Par Régis Marton @LeBlurayphile
[Critique] Le pont des espions[Critique] Le pont des espions

Titre original : Bridge of spies

Un film de : Steven Spielberg

Avec : Tom Hanks, Mark Rylance, Scott Shepherd, Amy Ryan, Sebastian Koch, Alan Alda, Austin Stowell, Mikhail Gorevoy, Will Rogers

James Donovan, un avocat de Brooklyn se retrouve plongé au cœur de la guerre froide lorsque la CIA l'envoie accomplir une mission presque impossible : négocier la libération du pilote d'un avion d'espionnage américain U-2 qui a été capturé par les soviétiques.
[Critique] Le pont des espions

La recette du succès

Inspiré d'une histoire vraie, le scénario que Steven Spielberg a fait remanié par les frères Coen, après un premier jet de Matt Charman, est à la fois trop loin du cinéma décalé du duo de réalisateurs et en même temps son modernisme s'éloigne du didactisme que l'on avait pu reprocher à et plus encore de l'infantilisation maladroite de Cheval de Guerre, les deux dernières métrages du réalisateur de E.T. Alors qu'il avait seulement l'intention de le produire, ce dernier a donc eu la bonne idée d'enterré son projet de blockbuster de science-fiction, Robopocalypse, pour s'atteler à ce projet.
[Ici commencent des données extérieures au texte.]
(* ===== verification/Artifacts.v ===== *)
(** The artifacts of a taxonomy on disk, and what a taxonomy covers
    ([workloads/graphrag/artifacts.py]).

    The disk is a map from paths, as lists of components, to texts; directories are not
    modelled.  What [install] rebinds in the engine is modelled by where each rebound
    function looks, given the calling thread's root.  [loads] is [json.loads],
    [load_schema] the engine's parser of a taxonomy and [str_of] is [str] of a value that
    is no string.  A domain is one component of a path. *)
From Stdlib Require Import Ascii.
From S2P Require Import Prelude Identity Json Text Db Onboarding.
From S2P Require Datasets ObjectStore.

Notation path := (list string).
Notation disk := (gmap path string).

(** * Paths *)

Definition domain_name (domain : string) : string := lower (strip domain).

Definition instance_table_path (root : path) (domain : string) : path :=
  root ++ ["data"; "instance_tables"; domain_name domain +:+ ".json"].

Definition predicate_map_path (root : path) (domain : string) : path :=
  root ++ ["data"; "predicate_maps"; domain_name domain +:+ ".json"].

Definition extraction_cache_dir (root : path) (domain : string) : path :=
  root ++ ["data"; "extraction_cache"; domain_name domain].

Definition schema_yaml_path (root : path) (domain : string) : path :=
  root ++ ["schemas"; domain_name domain +:+ ".yaml"].

(** [base] is the parent of the cassette directory, with [graphrag/onboarding]. *)
Definition tenant_root (base : path) (ctx : RequestContext) (domain : string) : path :=
  base ++ [uuid_str (tenant_of ctx); domain_name domain].

(** [Path(name).name]. *)
Definition basename (name : string) : string :=
  List.last (List.filter (fun p => negb (String.eqb p "" || String.eqb p ".")) (split_on "/"%char name)) "".

Definition endswith (suffix s : string) : bool := startswith (string_rev suffix) (string_rev s).

(** A file of a directory; the directory itself and its parent are none. *)
Definition write_in (dir : path) (name text : string) : M disk unit :=
  guard (negb (String.eqb name "" || String.eqb name "..")) (OtherError "IsADirectoryError") ;;
  modify (fun d => <[dir ++ [name] := text]> d).

(** * Materialise *)

Record written := mkWritten {
  wr_schema : bool;
  wr_instance_table : bool;
  wr_predicate_map : bool;
  wr_cache_files : Z;
  wr_relations_available : bool
}.

Section files.
Variable loads : string → option json.
Variable str_of : json → string.

(** [schema["yaml"]] of a dictionary that has one. *)
Definition yaml_of (schema : option json) : option json :=
  match schema with
  | Some (JObj kvs) => match jget "yaml" (JObj kvs) with Some y => if Datasets.json_truthy y then Some y else None | None => None end
  | _ => None
  end.

Definition truthy_json (v : option json) : option json :=
  match v with Some v => if Datasets.json_truthy v then Some v else None | None => None end.

Definition write_opt (p : path) (v : option json) : M disk unit :=
  match v with Some v => modify (fun d => <[p := dumps_default v]> d) | None => ret tt end.

Definition materialize (root : path) (domain : string) (artifacts : artifact_set) : M disk written :=
  let schema := yaml_of (as_singletons artifacts !! "schema") in
  let table := truthy_json (as_singletons artifacts !! "instance_table") in
  let pmap := truthy_json (as_singletons artifacts !! "predicate_map") in
  let cache := map_to_list (as_cache artifacts) in
  match schema with
  | Some y => modify (fun d => <[schema_yaml_path root domain := Datasets.py_str str_of y]> d)
  | None => ret tt
  end ;;
  write_opt (instance_table_path root domain) table ;;
  write_opt (predicate_map_path root domain) pmap ;;
  for_each cache (fun kv => write_in (extraction_cache_dir root domain) (basename kv.1) (dumps_default kv.2)) ;;
  ret (mkWritten (is_some schema) (is_some table) (is_some pmap) (count cache)
         (is_some table && is_some pmap && (0 <? count cache))).

(** * Capture *)

Record captured := mkCaptured {
  cp_instance_table : option json;
  cp_predicate_map : option json;
  cp_extraction_cache : gmap string json
}.

Definition read_json (p : path) (d : disk) : result (option json) :=
  match d !! p with
  | None => Ok None
  | Some text => match loads text with Some v => Ok (Some v) | None => Raise (OtherError "JSONDecodeError") end
  end.

(** The components of a path below a directory. *)
Fixpoint below (dir p : path) : option path :=
  match dir, p with
  | [], _ => Some p
  | x :: dir', y :: p' => if String.eqb x y then below dir' p' else None
  | _ :: _, [] => None
  end.

(** A file [*.json] of the directory that parses. *)
Definition cached_file (dir : path) (f : path * string) : option (string * json) :=
  match below dir f.1 with
  | Some [name] => if endswith ".json" name then option_map (pair name) (loads f.2) else None
  | _ => None
  end.

Definition capture (root : path) (domain : string) (d : disk) : result captured :=
  match read_json (instance_table_path root domain) d, read_json (predicate_map_path root domain) d with
  | Ok table, Ok pmap =>
      Ok (mkCaptured table pmap (list_to_map (omap (cached_file (extraction_cache_dir root domain)) (map_to_list d))))
  | Raise e, _ | _, Raise e => Raise e
  end.

End files.

(** * Where the engine looks *)

(** The redirect target of each thread that has one. *)
Notation roots := (gmap N path).

Definition set_root (thread : N) (root : option path) (m : roots) : roots :=
  match root with Some r => <[thread := r]> m | None => delete thread m end.

Definition using_root {A} (thread : N) (root : option path) (body : M roots A) : M roots A :=
  previous <- gets (fun m => m !! thread) ;;
  modify (set_root thread root) ;;
  try_finally body (modify (set_root thread previous)).

(** [name.rfind(".")]. *)
Fixpoint rfind_dot (name : string) : option nat :=
  match name with
  | "" => None
  | String c s => match rfind_dot s with Some i => Some (S i) | None => if Ascii.eqb c "." then Some 0%nat else None end
  end.

Definition stem (name : string) : string :=
  match rfind_dot name with
  | Some i => if (0 <? i)%nat && (i <? String.length name - 1)%nat then String.substring 0 i name else name
  | None => name
  end.

Section seams.
(** The root of the calling thread. *)
Variable root : option path.

Definition path_for (orig : string → option path → path) (domain : string) (repo_root : option path) : path :=
  match root, repo_root with Some r, None => instance_table_path r domain | _, _ => orig domain repo_root end.

(** [_CACHE_DIR / other]. *)
Definition cache_dir (orig_cache_dir : path) (other : string) : path :=
  match root with Some r => r ++ ["data"; "extraction_cache"] | None => orig_cache_dir end ++ [other].

(** The file [load_predicate_map] reads. *)
Definition predicate_map_read (p : path) : path :=
  match root with Some r => predicate_map_path r (stem (List.last p "")) | None => p end.

Definition redirect_save_to (path_fn : path → string → path) (domain : option string) (save_to : option path) : option path :=
  match root, save_to with
  | Some r, Some p => Some (path_fn r (coalesce (py_or domain (Some (stem (List.last p "")))) (stem (List.last p ""))))
  | _, _ => save_to
  end.

(** The file a schema is loaded from; [None] for the engine's own. *)
Definition schema_read (d : disk) (domain : string) : option path :=
  match root with
  | Some r => if is_some (d !! schema_yaml_path r domain) then Some (schema_yaml_path r domain) else None
  | None => None
  end.

End seams.

(** * Taxonomies *)

Record taxonomy := mkTaxonomy {
  tx_domain : string;
  tx_version : string;
  tx_entity_types : list string;
  tx_edge_types : list (string * (list string * list string))
}.

Definition InvalidSchema : exn := OtherError "InvalidSchema".

Record schema_report := mkSchemaReport {
  sr_domain : string;
  sr_version : string;
  sr_entity_types : list string;
  sr_edge_types : list string;
  sr_unreachable_edge_types : list (string * list string)
}.

(** [sorted] of a set of names. *)
Definition sorted_set (l : list string) : list string := order_by String.leb (remove_dups l).

Definition missing_endpoints (declared : list string) (e : string * (list string * list string)) : list string :=
  sorted_set (List.filter (fun t => negb (mem declared t)) (e.2.1 ++ e.2.2)).

Definition unreachable_edges (declared : list string) (edges : list (string * (list string * list string))) : list (string * list string) :=
  List.filter (fun u => match u.2 with [] => false | _ => true end) (map (fun e => (e.1, missing_endpoints declared e)) edges).

(** [engine] is the refusal of [prepare_imports], if it refuses. *)
Definition validate_schema_yaml (engine : option exn) (load_schema : string → result taxonomy) (yaml_text : string) : result schema_report :=
  if blank yaml_text then Raise InvalidSchema
  else match engine with
  | Some e => Raise e
  | None =>
      match load_schema yaml_text with
      | Raise _ => Raise InvalidSchema
      | Ok t =>
          match tx_entity_types t with
          | [] => Raise InvalidSchema
          | _ => Ok (mkSchemaReport (tx_domain t) (tx_version t) (order_by String.leb (tx_entity_types t))
                   (order_by String.leb (map fst (tx_edge_types t))) (unreachable_edges (tx_entity_types t) (tx_edge_types t)))
          end
      end
  end.

(** * Fit *)

Record fit := mkFit {
  ft_instances : Z;
  ft_instances_unclassified : Z;
  ft_unclassified_share : Q;
  ft_declared_entity_types : list string;
  ft_suggested_entity_types : list (string * Z)
}.

Definition round3 (q : Q) : Q := (round_half_even (q * inject_Z 1000) # 1000)%Q.

Section fitting.
Variable str_of : json → string.

(** [inst.get("entity_type") not in declared]: a list or an object cannot be looked up. *)
Definition undeclared (declared : list string) (inst : json) : result bool :=
  match jget "entity_type" inst with
  | Some (JStr s) => Ok (negb (mem declared s))
  | Some (JArr _) | Some (JObj _) => Raise (TypeError "unhashable type")
  | _ => Ok true
  end.

Definition unclassified (declared : list string) (inst : json) : result bool :=
  match inst with
  | JObj _ => if startswith "raw:" (type_of str_of inst) then Ok true else undeclared declared inst
  | _ => Raise (OtherError "AttributeError")
  end.

Fixpoint unclassified_of (declared : list string) (l : list json) : result (list json) :=
  match l with
  | [] => Ok []
  | i :: l' =>
      match unclassified declared i, unclassified_of declared l' with
      | Ok b, Ok us => Ok (if b then i :: us else us)
      | Raise e, _ | _, Raise e => Raise e
      end
  end.

(** The free-form type the classifier fell back to. *)
Definition raw_type (inst : json) : string :=
  strip (match jget "raw_type" inst with
         | Some v => if Datasets.json_truthy v then Datasets.py_str str_of v else removeprefix "raw:" (type_of str_of inst)
         | None => removeprefix "raw:" (type_of str_of inst)
         end).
La façon qu'a le réalisateur de revenir sur la guerre froide - une période qu'il n'avait jamais encore abordé - n'est pas sans rappeler l'ambiance de mélange entre film d'espionnage, thriller politique et reconstitution historique qui faisait le sel de son excellent Munich. Avec Tom Hanks dans le rôle principal, il s'assure de plus une valeur sûre en termes d'interprétation. Bref, un cocktail qui avait de quoi garantir une réussite artistique sans faille. Et force est de constater que le défi est allègrement relevé tant Le Pont est Espions est de très loin le meilleur Spielberg depuis au moins dix ans.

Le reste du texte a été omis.